**TASK INSTRUCTIONS**
Some of the lines below need repeating. Reproduce exactly those between the lines holding "Definition content_of (p" and "Definition retired (p", inclusive.

**DATASET EXCERPTS**

(* ===== verification/LocalSpec.v ===== *)
(** What a local-durable disk promises, as an abstract machine over the history of
    block writes, and the histories of [LocalLog] seen without their sequence
    numbers. *)
From S2P Require Import Prelude Codec ObjectStore Blocks Files Local LocalLog LocalCompact.

Module LocalSpec.
Import Local LocalLog LocalCompact.

Abbreviation Block := (Z * list Z)%type.

(** The disk after a history of block writes. *)
Definition apply_blocks (d : Disk) (l : list Block) : Disk :=
  fold_left (λ d b, disk_write d (b.1 * CHUNK_BYTES) b.2) l d.
(** The blocks that [len > 0] bytes at [at_] touch. *)
Definition touched (at_ len : Z) : list Z :=
  seqZ (at_ / CHUNK_BYTES) ((at_ + len - 1) / CHUNK_BYTES - at_ / CHUNK_BYTES + 1).
(** A write, block by block. *)
Definition block_writes (d : Disk) (at_ : Z) (input : list Z) : list Block :=
  match input with
  | [] => []
  | _ => map (λ i, (i, disk_read (disk_write d at_ input) (i * CHUNK_BYTES) CHUNK_BYTES)) (touched at_ (Zlen input))
  end.

(** *** The machine

    [durable] survives a crash; of [tail] and then of [doubt] (the blocks of a
    write that failed) a crash keeps an initial part.  [remote] is what the remote
    volume holds, [target] the history that a running replication sends. *)
Inductive Mode := Up | Failed | Down.
Record Spec := mkSpec {
  mode : Mode; durable : list Block; tail : list Block; doubt : list Block;
  remote : list Block; target : list Block;
}.
Definition written (p : Spec) : list Block := durable p ++ tail p.

Inductive Label :=
| LOpen (r : Result Error unit)
| LRead (at_ len : Z) (r : Result Error (list Z))
| LWrite (at_ : Z) (input : list Z) (r : Result Error unit)
| LFlush (r : Result Error unit)
| LSync (r : Result Error bool)
| LSnapshot (r : Result Error bool)
| LPush (r : Result Error unit)
| LFinish (r : Result Error unit)
| LCompact (r : Result Error Compaction)
| LTau | LClose | LCrash.

Section spec.
Variables (sz : Z) (D0 : Disk).

Definition content_of (p : Spec) : Disk := apply_blocks D0 (written p).
Definition synced_spec (p : Spec) : Spec := mkSpec (mode p) (written p) [] (doubt p) (remote p) (target p).
Definition set_mode (m : Mode) (p : Spec) : Spec := mkSpec m (durable p) (tail p) (doubt p) (remote p) (target p).
Definition set_remote (l : list Block) (p : Spec) : Spec := mkSpec (mode p) (durable p) (tail p) (doubt p) l (target p).
Definition set_target (l : list Block) (p : Spec) : Spec := mkSpec (mode p) (durable p) (tail p) (doubt p) (remote p) l.
Definition set_tail (l : list Block) (p : Spec) : Spec := mkSpec (mode p) (durable p) l (doubt p) (remote p) (target p).
Definition set_doubt (l : list Block) (p : Spec) : Spec := mkSpec Failed (durable p) (tail p) l (remote p) (target p).

(** Nothing changes, or the disk is retired until it is opened again. *)
Definition retired (p p' : Spec) : Prop := p' = p ∨ mode p = Up ∧ p' = set_mode Failed p.

Inductive allowed : Spec → Label → Spec → Prop :=
| sp_open p kept : mode p = Down → durable p ++ kept `prefix_of` durable p ++ tail p ++ doubt p →
    allowed p (LOpen (Ok tt)) (mkSpec Up (durable p ++ kept) [] [] (remote p) (target p))
| sp_open_err p e : allowed p (LOpen (Err e)) p
| sp_read p at_ len : mode p = Up → 0 ≤ at_ → 0 ≤ len → at_ + len ≤ sz →
    allowed p (LRead at_ len (Ok (disk_read (content_of p) at_ len))) p
| sp_read_err p at_ len e : allowed p (LRead at_ len (Err e)) p
| sp_write p at_ input : mode p = Up → 0 ≤ at_ → at_ + Zlen input ≤ sz →
    allowed p (LWrite at_ input (Ok tt)) (set_tail (tail p ++ block_writes (content_of p) at_ input) p)
| sp_write_reject p at_ input e : allowed p (LWrite at_ input (Err e)) p
| sp_write_fail p at_ input e : mode p = Up → 0 ≤ at_ → at_ + Zlen input ≤ sz →
    allowed p (LWrite at_ input (Err e)) (set_doubt (block_writes (content_of p) at_ input) p)
| sp_flush p : mode p = Up → allowed p (LFlush (Ok tt)) (synced_spec p)
| sp_flush_err p p' e : retired p p' → allowed p (LFlush (Err e)) p'
| sp_sync p : mode p = Up → allowed p (LSync (Ok true)) p
| sp_sync_nothing p : mode p = Up → remote p = written p → allowed p (LSync (Ok false)) p
| sp_sync_err p e : allowed p (LSync (Err e)) p
| sp_snapshot p : mode p ≠ Down → allowed p (LSnapshot (Ok true)) (set_target (written p) (synced_spec p))
| sp_snapshot_nothing p : mode p ≠ Down → remote p = written p → allowed p (LSnapshot (Ok false)) (synced_spec p)
| sp_snapshot_err p p' e : retired p p' → allowed p (LSnapshot (Err e)) p'
| sp_push p : allowed p (LPush (Ok tt)) (set_remote (target p) p)
| sp_push_err p e : allowed p (LPush (Err e)) p
| sp_push_uncertain p e : allowed p (LPush (Err e)) (set_remote (target p) p)
| sp_finish p : remote p = target p → allowed p (LFinish (Ok tt)) p
| sp_finish_err p p' e : retired p p' → allowed p (LFinish (Err e)) p'
| sp_compact p c : mode p = Up → remote p = written p → allowed p (LCompact (Ok c)) (synced_spec p)
| sp_compact_nothing p c : mode p = Up → remote p = written p → rewritten_blocks c = 0 → allowed p (LCompact (Ok c)) p
| sp_compact_err p p' e : retired p p' → allowed p (LCompact (Err e)) p'
| sp_tau p : allowed p LTau p
| sp_close p : mode p ≠ Down → allowed p LClose (set_mode Down p)
| sp_crash p : allowed p LCrash (set_mode Down p).

Inductive trace : Spec → list Label → Spec → Prop :=
| trace_nil p : trace p [] p
| trace_step p l p' ls p'' : trace p ls p' → allowed p' l p'' → trace p (ls ++ [l]) p''.
End spec.

(** What the remote volume holds is durable on the host as well. *)
Lemma remote_durable sz D0 p ls p' : trace sz D0 p ls p' →
  remote p `prefix_of` durable p ∧ target p `prefix_of` durable p →
  remote p' `prefix_of` durable p' ∧ target p' `prefix_of` durable p'.
Proof.
  intros Ht Hp. induction Ht as [|p l p' ls p'' Ht IH Ha]; [done|]. specialize (IH Hp) as [H1 H2].
  assert (remote p' `prefix_of` written p' ∧ target p' `prefix_of` written p') as [H3 H4].
  { split; by apply prefix_app_r. }
  destruct Ha; try done; try (split; by apply prefix_app_r); try (destruct H as [->|[_ ->]]; done); try (split; done).
Qed.

Lemma disk_read_ext (d d' : Disk) at_ len : (∀ q, d q = d' q) → disk_read d at_ len = disk_read d' at_ len.
Proof. intros H. rewrite /disk_read. apply list_fmap_ext. intros. apply H. Qed.

Lemma block_writes_ext (d d' : Disk) at_ input : (∀ q, d q = d' q) → block_writes d at_ input = block_writes d' at_ input.
Proof.
  intros H. rewrite /block_writes. destruct input; [done|]. apply map_ext. intros i. apply (f_equal (pair i)), disk_read_ext.
  intros q. rewrite /disk_write. by case_decide.
Qed.

(** ** Histories without sequence numbers *)
Definition strip (l : list rec) : list Block := map (λ r, (r.1, p_bytes r.2)) l.

Lemma strip_app l k : strip (l ++ k) = strip l ++ strip k.
Proof. apply map_app. Qed.

Lemma apply_blocks_app d l k : apply_blocks d (l ++ k) = apply_blocks (apply_blocks d l) k.
Proof. apply fold_left_app. Qed.

Lemma disk_write_block d i b p : Zlen b = CHUNK_BYTES →
  disk_write d (i * CHUNK_BYTES) b p = if decide (p / CHUNK_BYTES = i) then index b (p mod CHUNK_BYTES) else d p.
Proof.
  intros Hb. rewrite /disk_write Hb. destruct (chunk_pos p) as [Hp Hm]. pose proof chunk_bytes_pos.
  set (q := p / CHUNK_BYTES) in *. set (m := p mod CHUNK_BYTES) in *.
  destruct (decide (q = i)) as [->|Hne]; [rewrite decide_True; [lia|]; f_equal; lia|].
  rewrite decide_False //. nia.
Qed.

Lemma lay_strip d l p : Forall (λ r, Zlen (p_bytes r.2) = CHUNK_BYTES) l → lay d (overlay l) p = apply_blocks d (strip l) p.
Proof.
  induction l as [|r l IH] using rev_ind; intros Hl; [done|]. apply Forall_app in Hl as [Hl Hr].
  apply Forall_cons in Hr as [Hr _]. rewrite strip_app apply_blocks_app /= disk_write_block // overlay_snoc /lay.
  case_decide as Hd; [by rewrite Hd lookup_insert_eq|]. rewrite lookup_insert_ne //. by apply IH.
Qed.

Lemma whole_lengths sz l : Forall (whole sz) l → Forall (λ r, Zlen (p_bytes r.2) = CHUNK_BYTES) l.
Proof. intros H. eapply Forall_impl; [exact H|]. by intros r (_ & _ & ? & _). Qed.

(** ** The blocks of a write *)
Lemma NoDup_touched at_ len : NoDup (touched at_ len).
Proof. apply NoDup_seqZ. Qed.

Lemma elem_of_touched at_ len i : 0 ≤ at_ → 0 < len →
  i ∈ touched at_ len ↔ at_ / CHUNK_BYTES ≤ i ∧ i * CHUNK_BYTES < at_ + len.
Proof.
  intros Hat Hl. rewrite /touched elem_of_seqZ. pose proof chunk_bytes_pos as HC. destruct (chunk_pos (at_ + len - 1)) as [H1 H2].
  split; intros [? ?]; (split; [done|]); [nia|].
  assert (i ≤ (at_ + len - 1) / CHUNK_BYTES); [|lia]. apply Z.div_le_lower_bound; lia.
Qed.

Lemma touched_range sz at_ len i : 0 ≤ at_ → 0 < len → at_ + len ≤ sz → sz mod CHUNK_BYTES = 0 →
  i ∈ touched at_ len → 0 ≤ i < sz / CHUNK_BYTES ∧ 0 ≤ i * CHUNK_BYTES ∧ i * CHUNK_BYTES + CHUNK_BYTES ≤ sz.
Proof.
  intros Hat Hl Hle Hal [H1 H2]%elem_of_touched; [|done..]. pose proof chunk_bytes_pos.
  assert (0 ≤ i) by (etrans; [|exact H1]; apply Z.div_pos; lia).
  assert (i < sz / CHUNK_BYTES) by (apply chunk_index_lt; [done|lia]).
  destruct (chunk_pos sz) as [Hs _]. split_and!; [done|done|nia|nia].
Qed.

Lemma Zlen_touched at_ len : 0 ≤ at_ → 0 < len → Zlen (touched at_ len) * CHUNK_BYTES < len + 2 * CHUNK_BYTES.
Proof.
  intros Hat Hl. rewrite /Zlen length_seqZ. pose proof chunk_bytes_pos as HC.
  destruct (chunk_pos at_) as [Ha ?], (chunk_pos (at_ + len - 1)) as [Hb ?].
  assert (at_ / CHUNK_BYTES ≤ (at_ + len - 1) / CHUNK_BYTES) by (apply Z.div_le_mono; lia). nia.
Qed.

Lemma entries_seqZ {A} (m : gmap Z A) (f : Z → A) a n : (∀ i, m !! i = if decide (a ≤ i < a + n) then Some (f i) else None) →
  entries m = map (λ i, (i, f i)) (seqZ a n).
Proof.
  intros Hm. assert (NoDup (entries m)) as Hn1 by (eapply NoDup_fmap_1, NoDup_entries).
  assert (NoDup (map (λ i, (i, f i)) (seqZ a n))) as Hn2.
  { apply NoDup_fmap_2; [by intros ?? [= ->]|apply NoDup_seqZ]. }
  assert (entries m ≡ₚ map (λ i, (i, f i)) (seqZ a n)) as Hp.
  { apply NoDup_Permutation; [done..|]. intros [i x]. rewrite elem_of_entries Hm list_elem_of_fmap. split.
    - case_decide as Hd; [|done]. intros [= <-]. exists i. split; [done|]. by apply elem_of_seqZ.
    - intros (j & [= -> ->] & Hj%elem_of_seqZ). by rewrite decide_True. }
  apply (StronglySorted_unique_strong key_le); [| | |done].
  - intros [i x] [j y] Hx Hy H1 H2. rewrite /key_le /= in H1 H2. assert (i = j) as -> by lia.
    apply elem_of_entries in Hx. rewrite -Hp in Hy. apply elem_of_entries in Hy. congruence.
  - apply StronglySorted_merge_sort; [|intros x y; rewrite /key_le; lia]. intros x y z. rewrite /key_le. lia.
  - clear. rewrite /seqZ map_map. generalize (Z.to_nat n). intros k. set (g := λ x : nat, Z.of_nat x + a).
    assert (∀ b, StronglySorted key_le (map (λ x, (g x, f (g x))) (seq b k))) as H; [|exact (H 0%nat)].
    induction k as [|k IH]; intros b; simpl; constructor; [apply IH|].
    apply Forall_forall. intros x (y & -> & Hy%elem_of_seq)%list_elem_of_fmap. rewrite /key_le /g /=. lia.
Qed.

Lemma Zlen_strip l : Zlen (strip l) = Zlen l.
Proof. by rewrite /Zlen /strip length_map. Qed.

Lemma Zlen_block_writes d at_ input : input ≠ [] → Zlen (block_writes d at_ input) = Zlen (touched at_ (Zlen input)).
Proof. rewrite /block_writes. destruct input; [done|]. intros _. by rewrite /Zlen length_map. Qed.

(** What [write] stages is the write block by block. *)
Lemma staged_blocks_of sz d d' at_ input m q : 0 ≤ at_ → 0 < Zlen input → at_ + Zlen input ≤ sz → sz mod CHUNK_BYTES = 0 →
  disk_eq sz d d' → staged (disk_write d at_ input) at_ (Zlen input) m →
  strip (entries (mkPending q <$> m)) = block_writes d' at_ input ∧
  (∀ i, is_Some (m !! i) ↔ i ∈ touched at_ (Zlen input)).
Proof.
  intros Hat Hl Hle Hal Hd [H1 H2].
  assert (∀ i, is_Some (m !! i) ↔ i ∈ touched at_ (Zlen input)) as Hdom.
  { intros i. rewrite elem_of_touched //. split; [intros [b Hb]; by destruct (H1 i b Hb) as (? & ? & _)|].
    intros [? ?]. by apply H2. }
  split; [|done]. set (val := λ i, disk_read (disk_write d' at_ input) (i * CHUNK_BYTES) CHUNK_BYTES).
  rewrite (entries_seqZ (mkPending q <$> m) (λ i, mkPending q (val i)) (at_ / CHUNK_BYTES)
    ((at_ + Zlen input - 1) / CHUNK_BYTES - at_ / CHUNK_BYTES + 1)).
  - intros i. rewrite lookup_fmap. pose proof (Hdom i) as Hi. rewrite /touched elem_of_seqZ in Hi.
    destruct (m !! i) as [b|] eqn:Eb.
    + rewrite decide_True; [by apply Hi|]. simpl. do 2 f_equal. destruct (H1 i b Eb) as (_ & _ & Hb & Hk).
      destruct (touched_range sz at_ (Zlen input) i) as (? & ? & ?); [done..| |]; [by apply Hdom; rewrite Eb|].
      pose proof chunk_bytes_pos. apply list_index_eq; [rewrite /val Zlen_disk_read; lia|]. rewrite Hb. intros k Hkk.
      rewrite Hk // /val index_disk_read // /disk_write. case_decide; [done|]. apply Hd. lia.
    + rewrite decide_False //. intros Hin. apply Hi in Hin as [? ?]. done.
  - rewrite /strip map_map /block_writes. by destruct input.
Qed.
End LocalSpec.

**ANSWER FOR THIS EXERCISE**
Definition content_of (p : Spec) : Disk := apply_blocks D0 (written p).
Definition synced_spec (p : Spec) : Spec := mkSpec (mode p) (written p) [] (doubt p) (remote p) (target p).
Definition set_mode (m : Mode) (p : Spec) : Spec := mkSpec m (durable p) (tail p) (doubt p) (remote p) (target p).
Definition set_remote (l : list Block) (p : Spec) : Spec := mkSpec (mode p) (durable p) (tail p) (doubt p) l (target p).
Definition set_target (l : list Block) (p : Spec) : Spec := mkSpec (mode p) (durable p) (tail p) (doubt p) (remote p) l.
Definition set_tail (l : list Block) (p : Spec) : Spec := mkSpec (mode p) (durable p) l (doubt p) (remote p) (target p).
Definition set_doubt (l : list Block) (p : Spec) : Spec := mkSpec Failed (durable p) (tail p) l (remote p) (target p).

(** Nothing changes, or the disk is retired until it is opened again. *)
Definition retired (p p' : Spec) : Prop := p' = p ∨ mode p = Up ∧ p' = set_mode Failed p.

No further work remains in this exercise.